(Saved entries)
* * * *

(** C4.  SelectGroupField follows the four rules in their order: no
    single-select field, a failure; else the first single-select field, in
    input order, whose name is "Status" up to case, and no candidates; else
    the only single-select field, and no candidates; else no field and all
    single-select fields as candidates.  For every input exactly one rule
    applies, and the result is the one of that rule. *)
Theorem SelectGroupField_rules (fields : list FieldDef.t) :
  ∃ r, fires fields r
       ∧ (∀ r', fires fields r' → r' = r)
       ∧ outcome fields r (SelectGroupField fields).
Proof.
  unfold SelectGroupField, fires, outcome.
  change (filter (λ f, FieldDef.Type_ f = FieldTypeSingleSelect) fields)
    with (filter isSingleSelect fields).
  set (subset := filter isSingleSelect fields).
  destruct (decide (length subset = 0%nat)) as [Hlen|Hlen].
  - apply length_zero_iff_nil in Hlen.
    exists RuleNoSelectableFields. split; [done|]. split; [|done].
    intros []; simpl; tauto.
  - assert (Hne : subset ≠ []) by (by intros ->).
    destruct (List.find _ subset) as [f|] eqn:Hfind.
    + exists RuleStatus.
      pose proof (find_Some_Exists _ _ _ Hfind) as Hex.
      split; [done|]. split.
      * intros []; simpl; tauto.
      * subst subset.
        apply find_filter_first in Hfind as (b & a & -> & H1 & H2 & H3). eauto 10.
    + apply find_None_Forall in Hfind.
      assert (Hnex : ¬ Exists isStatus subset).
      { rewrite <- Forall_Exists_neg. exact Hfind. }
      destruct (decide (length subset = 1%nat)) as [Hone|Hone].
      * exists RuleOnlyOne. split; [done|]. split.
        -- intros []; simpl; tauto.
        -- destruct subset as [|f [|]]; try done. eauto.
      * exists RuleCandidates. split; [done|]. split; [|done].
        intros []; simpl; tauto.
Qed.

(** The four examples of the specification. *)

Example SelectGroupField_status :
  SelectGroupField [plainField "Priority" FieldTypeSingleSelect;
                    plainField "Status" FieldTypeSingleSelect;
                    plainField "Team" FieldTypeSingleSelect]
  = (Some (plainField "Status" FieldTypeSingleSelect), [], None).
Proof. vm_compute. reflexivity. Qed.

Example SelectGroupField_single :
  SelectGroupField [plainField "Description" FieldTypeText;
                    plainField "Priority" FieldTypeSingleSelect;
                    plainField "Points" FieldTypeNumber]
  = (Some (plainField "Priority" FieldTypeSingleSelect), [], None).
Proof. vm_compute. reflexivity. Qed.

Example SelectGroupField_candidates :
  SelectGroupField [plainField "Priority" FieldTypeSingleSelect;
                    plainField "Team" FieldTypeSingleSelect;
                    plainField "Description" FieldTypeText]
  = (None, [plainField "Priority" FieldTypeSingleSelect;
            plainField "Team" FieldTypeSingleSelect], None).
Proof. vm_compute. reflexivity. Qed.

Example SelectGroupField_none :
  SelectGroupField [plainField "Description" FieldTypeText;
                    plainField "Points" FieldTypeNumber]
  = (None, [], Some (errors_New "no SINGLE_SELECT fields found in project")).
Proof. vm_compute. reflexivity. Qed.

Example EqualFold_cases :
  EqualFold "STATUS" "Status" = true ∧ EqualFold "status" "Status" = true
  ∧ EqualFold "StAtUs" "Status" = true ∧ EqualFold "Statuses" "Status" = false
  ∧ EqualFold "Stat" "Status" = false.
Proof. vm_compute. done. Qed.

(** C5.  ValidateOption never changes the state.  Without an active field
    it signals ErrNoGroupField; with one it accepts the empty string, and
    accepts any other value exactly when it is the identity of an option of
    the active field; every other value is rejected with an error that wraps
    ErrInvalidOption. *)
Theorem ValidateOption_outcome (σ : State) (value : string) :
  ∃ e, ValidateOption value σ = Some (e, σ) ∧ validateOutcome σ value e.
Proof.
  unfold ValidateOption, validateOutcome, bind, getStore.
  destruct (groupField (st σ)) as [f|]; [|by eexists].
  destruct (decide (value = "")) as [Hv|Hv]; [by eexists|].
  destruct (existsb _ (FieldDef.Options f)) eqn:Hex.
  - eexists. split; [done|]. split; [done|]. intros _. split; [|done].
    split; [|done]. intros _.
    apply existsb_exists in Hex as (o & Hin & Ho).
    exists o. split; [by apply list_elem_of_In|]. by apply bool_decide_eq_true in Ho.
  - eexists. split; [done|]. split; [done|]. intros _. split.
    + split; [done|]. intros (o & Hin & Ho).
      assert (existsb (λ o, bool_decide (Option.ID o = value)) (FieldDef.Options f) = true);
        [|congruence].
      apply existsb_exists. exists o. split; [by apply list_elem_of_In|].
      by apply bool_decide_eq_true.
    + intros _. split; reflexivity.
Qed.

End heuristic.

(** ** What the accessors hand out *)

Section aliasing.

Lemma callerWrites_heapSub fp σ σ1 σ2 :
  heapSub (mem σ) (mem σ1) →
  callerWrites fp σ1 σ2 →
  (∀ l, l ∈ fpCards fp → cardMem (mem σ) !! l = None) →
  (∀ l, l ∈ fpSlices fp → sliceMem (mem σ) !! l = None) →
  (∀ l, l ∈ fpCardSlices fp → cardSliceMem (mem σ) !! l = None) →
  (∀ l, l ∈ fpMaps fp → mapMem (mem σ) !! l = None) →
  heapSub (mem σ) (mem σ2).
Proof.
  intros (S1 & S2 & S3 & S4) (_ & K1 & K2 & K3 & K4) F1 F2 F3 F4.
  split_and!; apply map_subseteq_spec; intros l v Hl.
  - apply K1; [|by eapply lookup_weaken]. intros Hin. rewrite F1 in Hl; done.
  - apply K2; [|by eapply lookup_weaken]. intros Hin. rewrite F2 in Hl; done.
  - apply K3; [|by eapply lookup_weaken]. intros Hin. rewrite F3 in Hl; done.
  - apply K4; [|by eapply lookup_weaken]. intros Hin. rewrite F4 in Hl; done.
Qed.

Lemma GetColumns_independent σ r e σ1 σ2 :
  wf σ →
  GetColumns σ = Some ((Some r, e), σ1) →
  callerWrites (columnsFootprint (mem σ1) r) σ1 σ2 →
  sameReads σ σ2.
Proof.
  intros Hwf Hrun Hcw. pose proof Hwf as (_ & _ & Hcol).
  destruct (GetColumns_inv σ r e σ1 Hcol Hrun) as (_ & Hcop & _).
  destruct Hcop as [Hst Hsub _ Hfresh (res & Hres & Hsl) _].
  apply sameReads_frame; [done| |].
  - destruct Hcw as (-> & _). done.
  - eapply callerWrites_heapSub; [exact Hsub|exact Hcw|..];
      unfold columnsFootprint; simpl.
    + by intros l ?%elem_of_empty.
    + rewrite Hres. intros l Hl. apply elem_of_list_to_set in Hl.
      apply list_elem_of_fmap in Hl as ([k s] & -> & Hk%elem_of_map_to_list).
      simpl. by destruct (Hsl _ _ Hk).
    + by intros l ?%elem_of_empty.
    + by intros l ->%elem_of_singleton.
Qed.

* * * *

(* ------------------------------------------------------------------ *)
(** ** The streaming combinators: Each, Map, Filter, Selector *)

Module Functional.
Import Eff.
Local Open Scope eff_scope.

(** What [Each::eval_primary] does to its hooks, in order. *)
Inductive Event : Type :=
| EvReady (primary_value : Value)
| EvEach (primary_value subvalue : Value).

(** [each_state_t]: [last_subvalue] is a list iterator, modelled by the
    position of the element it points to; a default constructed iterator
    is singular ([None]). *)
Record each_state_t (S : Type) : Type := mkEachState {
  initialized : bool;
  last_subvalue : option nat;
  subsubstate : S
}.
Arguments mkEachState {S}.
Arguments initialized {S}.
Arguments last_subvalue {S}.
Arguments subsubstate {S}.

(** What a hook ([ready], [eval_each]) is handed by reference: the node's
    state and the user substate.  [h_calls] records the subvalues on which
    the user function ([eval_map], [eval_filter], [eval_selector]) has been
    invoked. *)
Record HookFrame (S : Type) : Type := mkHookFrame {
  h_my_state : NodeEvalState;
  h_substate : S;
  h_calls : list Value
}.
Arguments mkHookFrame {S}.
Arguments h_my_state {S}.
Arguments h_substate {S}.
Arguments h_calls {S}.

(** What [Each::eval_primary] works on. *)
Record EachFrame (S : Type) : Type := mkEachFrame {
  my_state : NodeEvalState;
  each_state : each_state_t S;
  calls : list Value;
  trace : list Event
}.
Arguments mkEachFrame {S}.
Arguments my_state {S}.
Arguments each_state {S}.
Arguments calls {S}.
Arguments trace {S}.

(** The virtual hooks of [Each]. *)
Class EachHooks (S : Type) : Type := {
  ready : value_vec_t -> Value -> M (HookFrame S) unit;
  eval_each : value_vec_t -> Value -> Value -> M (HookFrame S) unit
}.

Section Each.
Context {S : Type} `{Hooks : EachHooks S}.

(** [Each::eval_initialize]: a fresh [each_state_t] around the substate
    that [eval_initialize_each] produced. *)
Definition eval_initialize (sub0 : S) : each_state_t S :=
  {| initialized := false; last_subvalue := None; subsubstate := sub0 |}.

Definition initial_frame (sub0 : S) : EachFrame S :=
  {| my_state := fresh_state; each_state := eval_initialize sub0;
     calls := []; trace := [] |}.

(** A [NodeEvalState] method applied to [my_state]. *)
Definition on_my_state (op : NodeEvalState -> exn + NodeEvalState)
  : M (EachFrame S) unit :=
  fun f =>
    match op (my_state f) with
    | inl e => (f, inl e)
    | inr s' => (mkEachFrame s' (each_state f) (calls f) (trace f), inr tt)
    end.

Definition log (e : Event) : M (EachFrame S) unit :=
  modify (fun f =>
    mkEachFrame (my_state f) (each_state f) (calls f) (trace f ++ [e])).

* * * *

Task goal: When the line with "initialized := false;" is reached in the data above, begin copying, and stop after the line with "mkEachFrame (my_state f)"; copy each line exactly, both ends included.

Result of the exercise:
  {| initialized := false; last_subvalue := None; subsubstate := sub0 |}.

Definition initial_frame (sub0 : S) : EachFrame S :=
  {| my_state := fresh_state; each_state := eval_initialize sub0;
     calls := []; trace := [] |}.

(** A [NodeEvalState] method applied to [my_state]. *)
Definition on_my_state (op : NodeEvalState -> exn + NodeEvalState)
  : M (EachFrame S) unit :=
  fun f =>
    match op (my_state f) with
    | inl e => (f, inl e)
    | inr s' => (mkEachFrame s' (each_state f) (calls f) (trace f), inr tt)
    end.

Definition log (e : Event) : M (EachFrame S) unit :=
  modify (fun f =>
    mkEachFrame (my_state f) (each_state f) (calls f) (trace f ++ [e])).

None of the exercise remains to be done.